Huawei has recently filed a number of trademarks related to HarmonyOS in China, giving rise to industry speculation that the self-developed operating system (OS) could be applied to new products the firm will release this year.
Richard Yu, CEO of Huawei's Consumer Business Group, unveils the HarmonyOS, or Hongmeng in Chinese, during the Huawei Developer Conference held in Dongguan, south China's Guangdong Province, Aug. 9, 2019. (Photo: Xinhua)
Information from business data query platform Qichacha showed the Chinese tech giant applied for multiple trademarks including HUAWEI HarmonyOS, HarmonyOS Connected and HarmonyOS Linked on June 19.

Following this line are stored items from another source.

(** ** More properties *)

(** *** [apply_fir] does not tell signal from kernel *)

Lemma conv_sum_symmetric (a v : list R) (T : nat) :
  length a = length v ->
  sumf (fun j => nth j v 0 * sample a (Z.of_nat T - Z.of_nat j)) (length v)
  = sumf (fun j => nth j a 0 * sample v (Z.of_nat T - Z.of_nat j)) (length a).
Proof.
  intros Hl. set (n := length v) in *. rewrite Hl.
  destruct (Nat.lt_ge_cases T n) as [Hlt | Hge].
  - (* only the taps [0 .. T] reach the signal *)
    rewrite (sumf_split _ (S T) (n - S T) n) by lia.
    rewrite (sumf_split (fun j => nth j a 0 * _) (S T) (n - S T) n) by lia.
    rewrite (sumf_zero _ (n - S T)) by (intros i Hi; rewrite sample_neg by lia; ring).
    rewrite (sumf_zero _ (n - S T)) by (intros i Hi; rewrite sample_neg by lia; ring).
    rewrite (sumf_rev _ (S T)). f_equal.
    apply sumf_ext. intros j Hj.
    replace (Z.of_nat T - Z.of_nat (S T - 1 - j))%Z with (Z.of_nat j) by lia.
    replace (Z.of_nat T - Z.of_nat j)%Z with (Z.of_nat (S T - 1 - j)) by lia.
    rewrite !sample_nat. ring.
  - (* only the taps [T - n + 1 .. n - 1] reach the signal *)
    destruct (Nat.le_gt_cases n (T - n + 1)) as [Hall | Hsome].
    + rewrite !sumf_zero; [reflexivity | |];
        intros i Hi; rewrite sample_beyond by lia; ring.
    + set (lo := (T - n + 1)%nat) in *.
      rewrite (sumf_split _ lo (n - lo) n) by lia.
      rewrite (sumf_split (fun j => nth j a 0 * _) lo (n - lo) n) by lia.
      rewrite (sumf_zero _ lo)
        by (intros i Hi; rewrite sample_beyond by (unfold lo in *; lia); ring).
      rewrite (sumf_zero (fun j => nth j a 0 * _) lo)
        by (intros i Hi; rewrite sample_beyond by (unfold lo in *; lia); ring).
      rewrite (sumf_rev _ (n - lo)). f_equal.
      apply sumf_ext. intros m Hm.
      replace (Z.of_nat T - Z.of_nat (lo + (n - lo - 1 - m)))%Z
        with (Z.of_nat (lo + m)) by (unfold lo in *; lia).
      replace (Z.of_nat T - Z.of_nat (lo + m))%Z
        with (Z.of_nat (lo + (n - lo - 1 - m))) by (unfold lo in *; lia).
      rewrite !sample_nat. ring.
Qed.

(** X26.  [apply_fir] is symmetric in its arguments when neither is
    empty: numpy puts the longer array first, and for arrays of one
    length the centered convolution itself is symmetric. *)
Theorem apply_fir_commutative (signal kernel : list R) :
  signal <> [] -> kernel <> [] ->
  apply_fir signal kernel = apply_fir kernel signal.
Proof.
  intros Hs Hker.
  assert (Ls : (0 < length signal)%nat) by (destruct signal; [contradiction | simpl; lia]).
  assert (Lk : (0 < length kernel)%nat) by (destruct kernel; [contradiction | simpl; lia]).
  destruct (Nat.lt_trichotomy (length signal) (length kernel)) as [Hlt | [Heq | Hgt]].
  - rewrite apply_fir_long_kernel, apply_fir_long_signal by lia. reflexivity.
  - rewrite !apply_fir_long_signal by lia. f_equal.
    apply (nth_ext _ _ 0 0).
    + rewrite !correlate_same_length by (rewrite length_rev; lia). exact Heq.
    + intros k Hk.
      rewrite correlate_same_length in Hk by (rewrite length_rev; lia).
      rewrite !correlate_same_nth by (rewrite ?length_rev; lia).
      rewrite !corr_at_rev by lia.
      unfold centered_conv. rewrite <- Heq.
      set (c := ((length signal - 1) / 2)%nat).
      assert (E : forall (x : list R) (j : nat),
                 sample x (Z.of_nat k + Z.of_nat c - Z.of_nat j)
                 = sample x (Z.of_nat (k + c) - Z.of_nat j))
        by (intros x j; f_equal; lia).
      rewrite (sumf_ext _ (fun j => nth j kernel 0
                                    * sample signal (Z.of_nat (k + c) - Z.of_nat j)))
        by (intros j _; rewrite E; reflexivity).
      rewrite (sumf_ext (fun j => nth j signal 0 * _)
                        (fun j => nth j signal 0
                                  * sample kernel (Z.of_nat (k + c) - Z.of_nat j)))
        by (intros j _; rewrite E; reflexivity).
      rewrite Heq at 1.
      apply (conv_sum_symmetric signal kernel (k + c)). exact Heq.
  - rewrite apply_fir_long_signal, apply_fir_long_kernel by lia. reflexivity.
Qed.

(** X26 on a three-sample signal and a two-tap kernel. *)
Lemma apply_fir_commutative_witness :
  apply_fir [1; 2; 3] [1; 1] = apply_fir [1; 1] [1; 2; 3].
Proof.
  apply (apply_fir_commutative [1; 2; 3] [1; 1]); discriminate.
Defined.

(** *** More taps for a harder specification *)

Lemma bump_monotone (m1 m2 : Z) :
  (m2 <= m1)%Z ->
  ((if (m2 mod 2 =? 0)%Z then m2 + 1 else m2)
   <= (if (m1 mod 2 =? 0)%Z then m1 + 1 else m1))%Z.
Proof.
  intros H.
  destruct (Z.eq_dec m1 m2) as [-> | Hne]; [lia |].
  destruct (m2 mod 2 =? 0)%Z; destruct (m1 mod 2 =? 0)%Z; lia.
Qed.

(** X27.  [adaptive_numtaps] asks for at least as many taps when the
    transition band gets narrower or the attenuation larger: for
    positive widths [tw1 <= tw2], a positive [fs] and attenuations
    [8 <= |att2| <= |att1|], the count for [(tw1, att1)] is at least the
    count for [(tw2, att2)]. *)
Theorem adaptive_numtaps_monotone (tw1 tw2 fs att1 att2 : R) :
  0 < tw1 <= tw2 -> 0 < fs -> 8 <= Rabs att2 <= Rabs att1 ->
  exists n1 n2 : Z,
    adaptive_numtaps scipy_kaiserord tw1 fs att1 = Ok n1 /\
    adaptive_numtaps scipy_kaiserord tw2 fs att2 = Ok n2 /\
    (n2 <= n1)%Z.
Proof.
  intros [Htw1 Htw] Hfs [HA2 HA].
  assert (Hhalf : 0.5 * fs <> 0) by lra.
  assert (Hpi := PI_gt_3).
  set (w1 := tw1 / (0.5 * fs)). set (w2 := tw2 / (0.5 * fs)).
  assert (Hw1 : 0 < w1) by (unfold w1; apply Rdiv_lt_0_compat; lra).
  assert (Hw12 : w1 <= w2).
  { unfold w1, w2. apply Rmult_le_compat_r; [| exact Htw].
    apply Rlt_le, Rinv_0_lt_compat. lra. }
  set (q1 := (Rabs att1 - 7.95) / 2.285 / (PI * w1)).
  set (q2 := (Rabs att2 - 7.95) / 2.285 / (PI * w2)).
  assert (Hq : q2 <= q1).
  { unfold q1, q2.
    assert (Hc : 0 < (Rabs att2 - 7.95) / 2.285 <= (Rabs att1 - 7.95) / 2.285) by lra.
    assert (Hp1 : 0 < PI * w1) by nra.
    assert (Hp12 : PI * w1 <= PI * w2) by nra.
    assert (Hi : / (PI * w2) <= / (PI * w1)) by (apply Rinv_le_contravar; assumption).
    assert (Hi2 : 0 < / (PI * w2)) by (apply Rinv_0_lt_compat; lra).
    unfold Rdiv at 1 3. nra. }
  set (m1 := Zceil (q1 + 1)). set (m2 := Zceil (q2 + 1)).
  assert (Hm : (m2 <= m1)%Z) by (apply Zceil_le; lra).
  exists (if (m1 mod 2 =? 0)%Z then (m1 + 1)%Z else m1),
         (if (m2 mod 2 =? 0)%Z then (m2 + 1)%Z else m2).
  split; [| split].
  - apply (adaptive_numtaps_value scipy_kaiserord _ _ _ m1 (kaiser_beta (Rabs att1)) Hhalf).
    fold w1. apply scipy_kaiserord_returns; lra.
  - apply (adaptive_numtaps_value scipy_kaiserord _ _ _ m2 (kaiser_beta (Rabs att2)) Hhalf).
    fold w2. apply scipy_kaiserord_returns; lra.
  - apply bump_monotone. exact Hm.
Qed.

(** X27 on a 200 Hz against a 500 Hz transition band at 60 dB. *)
Lemma adaptive_numtaps_monotone_witness :
  exists n1 n2 : Z,
    adaptive_numtaps scipy_kaiserord 200 44100 60 = Ok n1 /\
    adaptive_numtaps scipy_kaiserord 500 44100 60 = Ok n2 /\
    (n2 <= n1)%Z.
Proof.
  apply (adaptive_numtaps_monotone 200 500 44100 60 60);
    [lra | lra | rewrite Rabs_pos_eq; lra].
Defined.

(** *** The shelves are stable *)

(** X28.  With [0 < q_factor <= 1] and the cutoff strictly inside
    [(0, fs/2)], the sections of both shelving designers are stable: the
    denominator coefficients lie strictly inside the stability triangle
    [|a2| < 1], [|a1| < 1 + a2]. *)
Theorem shelving_stable (cutoff gain_db fs q_factor : R) :
  0 < cutoff < fs / 2 -> 0 < q_factor <= 1 ->
  exists s t : Biquad,
    shelving_lowshelf cutoff gain_db fs q_factor = Ok [s] /\
    shelving_highshelf cutoff gain_db fs q_factor = Ok [t] /\
    (Rabs (a2 s) < 1 /\ Rabs (a1 s) < 1 + a2 s) /\
    (Rabs (a2 t) < 1 /\ Rabs (a1 t) < 1 + a2 t).
Proof.
  intros Hc Hq.
  assert (HA := gain_pos gain_db).
  assert (Hr2 := shelf_radicand_low_q (Rpower 10 (gain_db / 40)) q_factor HA Hq).
  assert (Hr : 0 <= shelf_radicand (Rpower 10 (gain_db / 40)) q_factor) by lra.
  destruct (shelving_in_band cutoff gain_db fs q_factor Hc (proj1 Hq) Hr)
    as [_ [Hcos [Hlo [Hhi [Hs Ht]]]]].
  exists (lowshelf_section cutoff gain_db fs q_factor),
         (highshelf_section cutoff gain_db fs q_factor).
  split; [exact Hs |]. split; [exact Ht |].
  destruct (w0_in_range _ _ Hc) as [Hw0 Hw1].
  set (A := Rpower 10 (gain_db / 40)) in *.
  set (w0 := 2 * PI * cutoff / fs) in *.
  assert (Hsin : 0 < sin w0) by (apply sin_gt_0; assumption).
  assert (Hsr : 0 < sqrt (shelf_radicand A q_factor)) by (apply sqrt_lt_R0; lra).
  assert (HsA : 0 < sqrt A) by (apply sqrt_lt_R0; exact HA).
  set (alpha := sin w0 / 2 * sqrt (shelf_radicand A q_factor)) in *.
  assert (Hal : 0 < alpha) by (unfold alpha; nra).
  assert (Hp : 0 < 2 * sqrt A * alpha) by nra.
  set (p := 2 * sqrt A * alpha) in *. set (c := cos w0) in *.
  unfold lowshelf_section, highshelf_section. simpl.
  fold A. fold w0. fold alpha. fold p. fold c.
  assert (Hilo : 0 < / (A + 1 + (A - 1) * c + p)) by (apply Rinv_0_lt_compat; lra).
  assert (Hihi : 0 < / (A + 1 - (A - 1) * c + p)) by (apply Rinv_0_lt_compat; lra).
  assert (Elo : (A + 1 + (A - 1) * c + p) * / (A + 1 + (A - 1) * c + p) = 1)
    by (field; lra).
  assert (Ehi : (A + 1 - (A - 1) * c + p) * / (A + 1 - (A - 1) * c + p) = 1)
    by (field; lra).
  unfold Rdiv.
  set (il := / (A + 1 + (A - 1) * c + p)) in *.
  set (ih := / (A + 1 - (A - 1) * c + p)) in *.
  assert (HAc1 : 0 < A * (1 + c)) by nra.
  assert (HAc2 : 0 < A * (1 - c)) by nra.
  repeat split; apply Rabs_def1; nra.
Qed.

The move came amid an intensified US crackdown on the Chinese tech firm. In May, the Trump administration moved to block global chip supplies to the already blacklisted Huawei.
Industry analysts said the Huawei Mate Watch will be the first smartwatch to use HarmonyOS, and that the OS is expected to be tested on more devices such as watches and PCs before it can finally be used on Huawei smartphones.
Veteran industry analyst Ma Jihua said the operating system was "premature," forcibly released under the US crackdown on the firm, and there are still many issues yet to be fixed before it can be used on smartphones.
Huawei released HarmonyOS in August last year. It is widely considered to be a second option to replace Google's Android OS amid the US crackdown. The company said that Huawei can "use its own OS anytime if needed."
Huawei has also unveiled its first product equipped with HarmonyOS - a new smart TV under its Honor brand.